(** A tag is one byte below 128. *)
Lemma read_tag field rest :
  1 ≤ field ≤ 4 →
  readProtoVarint (String (char_of (Z.lor (Z.shiftl field 3) 2)) rest) = Some (field * 8 + 2, rest).
Proof.
  intros Hf. assert (field = 1 ∨ field = 2 ∨ field = 3 ∨ field = 4) as [->|[->|[->| ->]]] by lia; done.
Qed.

Lemma take_append v rest : take_bytes (String.length v) (v +:+ rest) = v.
Proof. induction v as [|c v IH]; [by destruct rest|]. rewrite append_cons. simpl. by rewrite IH. Qed.

Lemma drop_append v rest : drop_bytes (String.length v) (v +:+ rest) = rest.
Proof. induction v as [|c v IH]; [by destruct rest|]. rewrite append_cons. simpl. exact IH. Qed.

Lemma read_field fuel fields field value rest :
  1 ≤ field ≤ 4 → fields !! field = None → fits 8 value →
  read_fields (S fuel) fields (appendProtoBytes field value +:+ rest) =
  read_fields fuel (<[field := value]> fields) rest.
Proof.
  intros Hf Hnew Hfit. unfold appendProtoBytes. rewrite append_cons, append_assoc. cbn [read_fields].
  rewrite read_tag by done.
  assert (Hs : Z.shiftr (field * 8 + 2) 3 = field).
  { rewrite Z.shiftr_div_pow2 by lia. change (2 ^ 3) with 8. symmetry.
    apply Z.div_unique with 2; lia. }
  assert (Ht : Z.land (field * 8 + 2) 7 = 2).
  { change 7 with (Z.ones 3). rewrite Z.land_ones by lia. change (2 ^ 3) with 8.
    symmetry. apply Z.mod_unique with field; lia. }
  rewrite Hs, Ht. rewrite (proj2 (Z.ltb_ge field 1)), (proj2 (Z.ltb_ge 4 field)) by lia.
  cbn [orb negb Z.eqb]. change (2 =? 2) with true. cbn [negb].
  unfold fits in Hfit. pose proof (len_nonneg value).
  rewrite u64_small by (split; [done|]; exact Hfit).
  rewrite read_append by (split; [done|]; exact Hfit).
  rewrite (proj2 (Z.ltb_ge _ _)) by (rewrite len_append; pose proof (len_nonneg rest); lia).
  rewrite bool_decide_false by (rewrite Hnew; by intros [? ?]).
  assert (Hn : Z.to_nat (len value) = String.length value) by (unfold len; lia).
  by rewrite Hn, take_append, drop_append.
Qed.

Lemma UnmarshalRecordEnvelope_Ok encoded e :
  UnmarshalRecordEnvelope encoded = Ok e →
  re_SchemaVersion e = MemorySchemaVersionV2 ∧ isCanonicalID (re_RecordType e) = true ∧
  re_Payload e ≠ "" ∧ re_PayloadSHA256 e = sha256_hex (re_Payload e).
Proof. unfold UnmarshalRecordEnvelope. intros H. inv_ok. subst. done. Qed.

(** ** Tuple keys *)
Lemma tuple_components_Ok cs x :
  tuple_components cs = Ok x ↔
  Forall (λ c, isCanonicalID c = true ∧ len c ≤ 65535) cs ∧ x = framed_all 2 cs.
Proof.
  revert x. induction cs as [|c cs IH]; intros x; cbn [tuple_components framed_all].
  - split; [|by intros [_ ->]]. intros [= <-]. split; [constructor | done].
  - rewrite !reject_bind, bind_Ok, negb_false_iff, Z.ltb_ge, Forall_cons. setoid_rewrite IH. split.
    + intros (H1 & H2 & y & [H3 ->] & [= <-]). done.
    + intros [((H1 & H2) & H3) ->]. eauto 10.
Qed.

Lemma TupleKey_Ok ns v cs k :
  TupleKey ns v cs = Ok k ↔
  Forall (λ c, isCanonicalID c = true ∧ len c ≤ 65535) cs ∧
  k = String (char_of ns) (String (char_of v) (framed_all 2 cs)).
Proof.
  unfold TupleKey. rewrite bind_Ok. setoid_rewrite tuple_components_Ok. split.
  - intros (x & [H ->] & [= <-]). done.
  - intros [H ->]. eauto.
Qed.

Lemma tuple_fits cs : Forall (λ c, isCanonicalID c = true ∧ len c ≤ 65535) cs → Forall (fits 2) cs.
Proof. intros H. eapply Forall_impl; [exact H|]. intros c [_ Hc]. unfold fits. cbn. lia. Qed.

Lemma char_of_inj a b : 0 ≤ a < 256 → 0 ≤ b < 256 → char_of a = char_of b → a = b.
Proof. intros Ha Hb H. rewrite <-(byte_of_small a), <-(byte_of_small b), H by done. done. Qed.

(** A framed sequence followed by anything starts with the components of every
    framed sequence it has as a prefix. *)
Lemma framed_prefix cs ds t :
  Forall (fits 2) cs → Forall (fits 2) ds →
  framed_all 2 ds = framed_all 2 cs +:+ t → ∃ es, ds = cs ++ es ∧ t = framed_all 2 es.
Proof.
  revert ds. induction cs as [|c cs IH]; intros ds Hc Hd; cbn [framed_all].
  - intros H. exists ds. by rewrite H.
  - apply Forall_cons in Hc as [Hc Hcs]. rewrite append_assoc. destruct ds as [|d ds]; cbn [framed_all].
    + intros H. symmetry in H. by apply framed_nonempty in H; [|lia].
    + apply Forall_cons in Hd as [Hd Hds]. intros H. apply framed_inj in H as [-> H]; [|done..].
      destruct (IH ds Hcs Hds H) as (es & -> & ->). by exists es.
Qed.

(** ** Properties *)

(** C35. Records survive their envelope: unmarshalling what was marshalled gives back
    the schema version, the record type, the payload and its digest. *)
Theorem envelope_round_trip recordType payload encoded :
  MarshalRecordEnvelope recordType payload = Ok encoded → fits 8 recordType → fits 8 payload →
  UnmarshalRecordEnvelope encoded =
    Ok (mkRecordEnvelope MemorySchemaVersionV2 recordType (sha256_hex payload) payload).
Proof.
  unfold MarshalRecordEnvelope. rewrite reject_bind, orb_false_iff, negb_false_iff, bool_decide_eq_false.
  intros [[Hty Hne] [= <-]] Hft Hfp. unfold UnmarshalRecordEnvelope, marshalEnvelope.
  cbn [re_SchemaVersion re_RecordType re_PayloadSHA256 re_Payload].
  set (e4 := appendProtoBytes 4 payload). set (e3 := appendProtoBytes 3 (sha256_hex payload)).
  assert (Hlong : ∃ f, String.length (appendProtoBytes 1 MemorySchemaVersionV2 +:+
    appendProtoBytes 2 recordType +:+ e3 +:+ e4) = S (S (S (S f)))).
  { subst e3 e4. unfold appendProtoBytes. rewrite !length_append. cbn [String.length].
    rewrite !length_append. eexists. rewrite !Nat.add_succ_r, !Nat.add_succ_l. reflexivity. }
  destruct Hlong as [f Hlong]. rewrite Hlong. subst e3 e4.
  assert (Hsha : fits 8 (sha256_hex payload)) by (unfold fits, len; rewrite length_sha256_hex; cbn; lia).
  rewrite !read_field; try done; try (unfold fits; cbn; lia).
  rewrite <-(append_nil_r (appendProtoBytes 4 payload)), read_field; try done.
  assert (Hnil : ∀ m, read_fields f m "" = Ok m) by (intros m; by destruct f).
  rewrite Hnil. cbn [mbind result_bind].
  assert (H1 : ∀ m1 m2 m3 m4 : string, let m := <[4:=m4]> (<[3:=m3]> (<[2:=m2]> (<[1:=m1]> (∅ : gmap Z string)))) in
    m !! 1 = Some m1 ∧ m !! 2 = Some m2 ∧ m !! 3 = Some m3 ∧ m !! 4 = Some m4).
  { intros m1 m2 m3 m4. cbv zeta. repeat split; by simplify_map_eq. }
  destruct (H1 MemorySchemaVersionV2 recordType (sha256_hex payload) payload) as (-> & -> & -> & ->).
  unfold default, id. apply reject_bind. cbn [re_SchemaVersion re_RecordType re_PayloadSHA256 re_Payload].
  rewrite Hty, bool_decide_true, bool_decide_false by done. split; [done|]. apply reject_bind.
  by rewrite bool_decide_true.
Qed.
◆ ◆ ◆
=== Task instructions ===
What you give back should be only the lines of the records above, starting at the line with "Ok (mkRecordEnvelope MemorySchemaVersionV2" and ending at the line with "m !! 1 = Some", restated word for word.

=== Answer to this problem ===
    Ok (mkRecordEnvelope MemorySchemaVersionV2 recordType (sha256_hex payload) payload).
Proof.
  unfold MarshalRecordEnvelope. rewrite reject_bind, orb_false_iff, negb_false_iff, bool_decide_eq_false.
  intros [[Hty Hne] [= <-]] Hft Hfp. unfold UnmarshalRecordEnvelope, marshalEnvelope.
  cbn [re_SchemaVersion re_RecordType re_PayloadSHA256 re_Payload].
  set (e4 := appendProtoBytes 4 payload). set (e3 := appendProtoBytes 3 (sha256_hex payload)).
  assert (Hlong : ∃ f, String.length (appendProtoBytes 1 MemorySchemaVersionV2 +:+
    appendProtoBytes 2 recordType +:+ e3 +:+ e4) = S (S (S (S f)))).
  { subst e3 e4. unfold appendProtoBytes. rewrite !length_append. cbn [String.length].
    rewrite !length_append. eexists. rewrite !Nat.add_succ_r, !Nat.add_succ_l. reflexivity. }
  destruct Hlong as [f Hlong]. rewrite Hlong. subst e3 e4.
  assert (Hsha : fits 8 (sha256_hex payload)) by (unfold fits, len; rewrite length_sha256_hex; cbn; lia).
  rewrite !read_field; try done; try (unfold fits; cbn; lia).
  rewrite <-(append_nil_r (appendProtoBytes 4 payload)), read_field; try done.
  assert (Hnil : ∀ m, read_fields f m "" = Ok m) by (intros m; by destruct f).
  rewrite Hnil. cbn [mbind result_bind].
  assert (H1 : ∀ m1 m2 m3 m4 : string, let m := <[4:=m4]> (<[3:=m3]> (<[2:=m2]> (<[1:=m1]> (∅ : gmap Z string)))) in
    m !! 1 = Some m1 ∧ m !! 2 = Some m2 ∧ m !! 3 = Some m3 ∧ m !! 4 = Some m4).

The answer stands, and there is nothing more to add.